“Leaving the house was my first mistake.”
That’s an old running gag on my blog (along with “Apartheid: Was it all bad?” and “Journalists: Your moral and intellectual superiors!”). It’s not just that I’m a demi-agoraphobic introvert with palsied social skills. It’s that when I do go out, the “out” I go into is Toronto.
Although maybe your city is no different, especially if it has too many universities (that is, more than zero). Quiz: Are you outnumbered by spindly, bike-riding beta males sporting skinny pants, fake “distressed” “vintage” shirts, and giant purses? Do over half the women possess tattoos on their ill-advisedly visible upper arms, along with Manic Panic hair and what the Château calls “problem glasses”?

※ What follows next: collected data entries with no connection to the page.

Fixpoint type_expr (dot : ty) (e : expr) : option ty :=
  match e with
  | EDot => Some dot
  | EField f => match dot with TyStruct => field_ty f | _ => None end
  | ENum _ => Some TyInt
  | ENot e => _ ← type_expr dot e; Some TyBool
  | EOr e1 e2 =>
      t1 ← type_expr dot e1; t2 ← type_expr dot e2; if decide (t1 = t2) then Some t1 else None
  | ECall fn e1 e2 => t1 ← type_expr dot e1; t2 ← type_expr dot e2; call_ty fn t1 t2
  end.

Fixpoint check (dot : ty) (ns : nodes) : bool :=
  match ns with
  | NNil => true
  | NText _ rest => check dot rest
  | NAction e rest =>
      match type_expr dot e with
      | Some TyStruct | None => false
      | Some _ => check dot rest
      end
  | NIf e thn els rest =>
      match type_expr dot e with
      | Some _ => check dot thn && check dot els && check dot rest
      | None => false
      end
  | NRange e body rest =>
      match type_expr dot e with
      | Some TyList => check TyStr body && check dot rest
      | _ => false
      end
  end.

Hypothesis field_sound : ∀ f t, field_ty f = Some t → ∃ v, field f = Some v ∧ type_of v = t.
Hypothesis call_sound : ∀ fn v1 v2 t,
  call_ty fn (type_of v1) (type_of v2) = Some t → ∃ v, call fn v1 v2 = Some v ∧ type_of v = t.

Lemma eval_sound dot e t :
  type_expr (type_of dot) e = Some t → ∃ v, eval dot e = Some v ∧ type_of v = t.
Proof.
  revert t. induction e as [|f|z|e IH|e1 IH1 e2 IH2|fn e1 IH1 e2 IH2]; simpl; intros t Ht.
  - naive_solver.
  - destruct dot; try done. by apply field_sound.
  - naive_solver.
  - destruct (type_expr _ e); simplify_eq/=. destruct (IH _ eq_refl) as (v & -> & _). eauto.
  - destruct (type_expr _ e1), (type_expr _ e2); simplify_eq/=. case_decide; simplify_eq.
    destruct (IH1 _ eq_refl) as (v1 & -> & ?), (IH2 _ eq_refl) as (v2 & -> & ?). simpl.
    destruct (truth v1); eauto.
  - destruct (type_expr _ e1), (type_expr _ e2); simplify_eq/=.
    destruct (IH1 _ eq_refl) as (v1 & -> & <-), (IH2 _ eq_refl) as (v2 & -> & <-). simpl.
    by apply call_sound.
Qed.

Lemma concat_opt_total f l : (∀ x, is_Some (f x)) → is_Some (concat_opt f l).
Proof.
  intros Hf. induction l as [|x l [y IH]]; simpl; [eauto|].
  destruct (Hf x) as [a ->]. rewrite IH. simpl. eauto.
Qed.

Lemma print_value_some v : type_of v ≠ TyStruct → is_Some (print_value v).
Proof. destruct v; simpl; intros; eauto; done. Qed.

(** Well-typed templates always render. *)
Lemma exec_total dot ns : check (type_of dot) ns = true → is_Some (exec dot ns).
Proof.
  revert dot. induction ns as [|s rest IH|e rest IH|e thn IH1 els IH2 rest IH3|e body IH1 rest IH2];
    simpl; intros dot Hc.
  - eauto.
  - destruct (IH _ Hc) as [o ->]. simpl. eauto.
  - destruct (type_expr _ e) as [t|] eqn:Ht; [|done].
    destruct (eval_sound _ _ _ Ht) as (v & -> & Hv).
    assert (t ≠ TyStruct ∧ check (type_of dot) rest = true) as [Hs Hr] by by destruct t.
    destruct (IH _ Hr) as [o Ho]. destruct (print_value_some v) as [p Hp]; [by rewrite Hv|].
    simpl. rewrite Hp, Ho. simpl. eauto.
  - destruct (type_expr _ e) as [t|] eqn:Ht; [|done]. bool_split.
    destruct (eval_sound _ _ _ Ht) as (v & -> & Hv).
    destruct (IH1 dot ltac:(done)) as [o1 ->], (IH2 dot ltac:(done)) as [o2 ->],
      (IH3 dot ltac:(done)) as [o3 ->]. simpl.
    destruct (truth v); simpl; eauto.
  - destruct (type_expr _ e) as [[]|] eqn:Ht; try done. bool_split.
    destruct (eval_sound _ _ _ Ht) as (v & -> & Hv). destruct v; try done. simpl.
    destruct (concat_opt_total (fun x => exec (VStr x) body) l) as [o1 ->].
    { intros x. by apply (IH1 (VStr x)). }
    destruct (IH2 dot) as [o2 ->]; [done|]. simpl. eauto.
Qed.
End Exec.

(** ** Templates cut in two, and templates that do not mention a field *)

Fixpoint nodes_app (a b : nodes) : nodes :=
  match a with
  | NNil => b
  | NText s rest => NText s (nodes_app rest b)
  | NAction e rest => NAction e (nodes_app rest b)
  | NIf e thn els rest => NIf e thn els (nodes_app rest b)
  | NRange e body rest => NRange e body (nodes_app rest b)
  end.

Fixpoint expr_mentions (f : string) (e : expr) : bool :=
  match e with
  | EDot | ENum _ => false
  | EField g => String.eqb f g
  | ENot e => expr_mentions f e
  | EOr e1 e2 | ECall _ e1 e2 => expr_mentions f e1 || expr_mentions f e2
  end.

Fixpoint mentions (f : string) (ns : nodes) : bool :=
  match ns with
  | NNil => false
  | NText _ rest => mentions f rest
  | NAction e rest => expr_mentions f e || mentions f rest
  | NIf e thn els rest =>
      expr_mentions f e || mentions f thn || mentions f els || mentions f rest
  | NRange e body rest => expr_mentions f e || mentions f body || mentions f rest
  end.

(** The list of nodes split at the first top-level action that prints [f]. *)
Fixpoint split_at (f : string) (ns : nodes) : option (nodes * nodes) :=
  match ns with
  | NNil => None
  | NAction (EField g) rest =>
      if String.eqb f g then Some (NNil, rest)
      else '(a, b) ← split_at f rest; Some (NAction (EField g) a, b)
  | NAction e rest => '(a, b) ← split_at f rest; Some (NAction e a, b)
  | NText s rest => '(a, b) ← split_at f rest; Some (NText s a, b)
  | NIf e thn els rest => '(a, b) ← split_at f rest; Some (NIf e thn els a, b)
  | NRange e body rest => '(a, b) ← split_at f rest; Some (NRange e body a, b)
  end.
(* ===== verification/Http.v ===== *)
(** * Package net/http: answers as bytes

    What leaves the broker: the status, the headers the code sets and the text of the
    body, as broker.writeJSON, http.Error and the router of gorilla/mux write them. *)

From S2P Require Import Prelude GoStrings Json Errors Url Prog BoshClient UaaClient Broker.

Record Answer : Type := {
  code : Z;
  headers : list (string * string);
  text : string;
}.

Section Answers.
Context (is_print : N → bool).

(** The body as it is encoded; a version error becomes its description. *)
Definition response_json (r : Response) : json :=
  match cause r, body r with
  | Some e, JObj fs => JObj (("description", JStr (Error is_print e)) :: fs)
  | _, j => j
  end.

(** Content-Type, status, and json.Encoder with the line feed it adds. *)
Definition json_answer (r : Response) : Answer :=
  {| code := status r; headers := [("Content-Type", "application/json")];
     text := Marshal (response_json r) +:+ String lf "" |}.

(** What a handler answers, as it is sent. *)
Definition respond {S} (p : prog S Response) : prog S Answer := r ⇐ p; Ret (json_answer r).
End Answers.

(** http.Error *)
Definition http_Error (more : list (string * string)) (code : Z) (msg : string) : Answer :=
  {| code := code;
     headers := more ++ [("Content-Type", "text/plain; charset=utf-8"); ("X-Content-Type-Options", "nosniff")];
     text := msg +:+ String lf "" |}.

(** ** The answers of basicAuthMiddleware and of the router *)

Definition unauthorized : Answer :=
  http_Error [("WWW-Authenticate", "Basic realm=" +:+ String dquote "OpenClaw Broker" +:+ String dquote "")]
    401 "Unauthorized".

Definition not_found : Answer := http_Error [] 404 "404 page not found".

Definition method_not_allowed : Answer := {| code := 405; headers := []; text := "" |}.

(** Redirect to the clean path, with the query kept. *)
Definition moved (path rawquery : string) : Answer :=
  let query := if String.eqb rawquery "" then "" else "?" +:+ rawquery in
  {| code := 301; headers := [("Location", Url.escape_path path +:+ query)]; text := "" |}.
Lemma evolves_reserve s id i : record_ok id i → evolves s (reserve id i s).
Proof.
  intros Hr. apply evolves_intro; [apply heap_le_app|done|].
  intros id' l _. simpl. rewrite lookup_insert_Some. intros [[<- <-]|[_ ?]]; [right|by left].
  exists i. split; [|done]. by rewrite lookup_app_r, Nat.sub_diag.
Qed.

Lemma evolves_token s t : evolves s (Bosh.set_token t s).
Proof. apply evolves_intro; [done|done|by left]. Qed.

Lemma evolves_upgrades s u : evolves s (set_upgrades u s).
Proof. apply evolves_intro; [done|done|by left]. Qed.

Lemma evolves_disk s d :
  (∀ n m, holds d n m → holds (disk s) n m ∨ doc_ok m) →
  (disk_ok (disk s) → disk_ok d) →
  evolves s (set_disk d s).
Proof.
  intros Hd Hok. split; [done|]. intros [W1 W2 W3]. split; [done| |by apply Hok]. simpl.
  intros n m Hn. destruct (Hd n m Hn) as [?|?]; eauto.
Qed.

#[export] Hint Resolve evolves_map_delete evolves_token evolves_upgrades evolves_wf : store.

(** ** The view *)

Lemma lookup_view s id : view s !! id = l ← instances s !! id; heap s !! l.
Proof. apply lookup_omap. Qed.

Lemma wf_lookup s id l : wf s → instances s !! id = Some l →
  ∃ i, heap s !! l = Some i ∧ deref l s = i ∧ view s !! id = Some i ∧ record_ok id i.
Proof.
  intros Hw Hl. destruct (wf_instances s Hw _ _ Hl) as (i & Hi & Hr). exists i.
  unfold deref. rewrite lookup_view, Hl. simpl. by rewrite Hi.
Qed.

Lemma view_None s id : wf s → view s !! id = None ↔ instances s !! id = None.
Proof.
  intros Hw. rewrite lookup_view. destruct (instances s !! id) as [l|] eqn:E; [|done].
  destruct (wf_lookup s id l Hw E) as (i & Hi & _). simpl. by rewrite Hi.
Qed.

(** Two ids never share a record. *)
Lemma wf_inj s id id' l : wf s → instances s !! id = Some l → instances s !! id' = Some l → id = id'.
Proof.
  intros Hw H1 H2. destruct (wf_instances s Hw _ _ H1) as (i & Hi & <- & _).
  destruct (wf_instances s Hw _ _ H2) as (i' & Hi' & <- & _). congruence.
Qed.

Lemma view_update s id l f : wf s → instances s !! id = Some l →
  view (update l f s) = alter f id (view s).
Proof.
  intros Hw Hl. apply map_eq. intros id'. rewrite lookup_view. simpl.
  destruct (decide (id = id')) as [<-|Hne].
  - rewrite lookup_alter_eq, lookup_view, Hl. simpl. by rewrite list_lookup_alter_eq.
  - rewrite lookup_alter_ne, lookup_view by done.
    destruct (instances s !! id') as [l'|] eqn:El; [|done]. simpl.
    rewrite list_lookup_alter_ne; [done|]. intros ->. by eapply Hne, wf_inj.
Qed.

(** Writes through a pointer that the map no longer holds are invisible. *)
Lemma view_update_stale s l f :
  (∀ id, instances s !! id ≠ Some l) → view (update l f s) = view s.
Proof.
  intros Hl. apply map_eq. intros id. rewrite !lookup_view. simpl.
  destruct (instances s !! id) as [l'|] eqn:El; [|done]. simpl.
  rewrite list_lookup_alter_ne; [done|]. intros ->. by eapply Hl.
Qed.

Lemma view_map_delete s id : view (map_delete id s) = delete id (view s).
Proof.
  apply map_eq. intros id'. rewrite lookup_view. simpl. destruct (decide (id = id')) as [<-|].
  - by rewrite !lookup_delete_eq.
  - by rewrite !lookup_delete_ne, lookup_view.
Qed.

Lemma view_reserve s id i : wf s → view (reserve id i s) = <[id := i]> (view s).
Proof.
  intros Hw. apply map_eq. intros id'. rewrite lookup_view. simpl.
  destruct (decide (id = id')) as [<-|].
  - rewrite !lookup_insert_eq. simpl. by rewrite lookup_app_r, Nat.sub_diag.
  - rewrite !lookup_insert_ne, lookup_view by done.
    destruct (instances s !! id') as [l|] eqn:El; [|done]. simpl.
    destruct (wf_instances s Hw _ _ El) as (i' & Hi' & _).
    rewrite lookup_app_l by by eapply lookup_lt_Some. done.
Qed.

The prospect of being trapped in a building with thousands of them curdled my stomach, but the reason for doing so was irresistible: I’d been given a batch of VIP tickets to see welterweight right-wingers Mark Steyn and Nigel Farage at a glamorous-by-Toronto-standards downtown “do.”
“As I write this, 48 hours later, I have finally calmed down.”
Unfortunately, said event was a “debate”(?!) about the Muslim “refugee” “crisis,” and the “cons’” (in both senses) pro-invasion opponents were two smug, speakers-circuit windbags: historian and apparently inoperable BBC tumor Simon Schama—imagine Dr. Pretorious from The Bride of Frankenstein impersonating a gay epileptic rooster traversing hot asphalt—and Louise Arbour, one of those dim, dumpy “world-famous in Canada” sorts who are especially unimpressive whenever they happen to be, as in her case, “Kay-BECK-erz.” This human chafing dish for received liberal wisdom has received so many “honors” and “awards” that one friend I’d brought along said he half expected that, mid-debate, someone would walk out on stage and hand her a new one.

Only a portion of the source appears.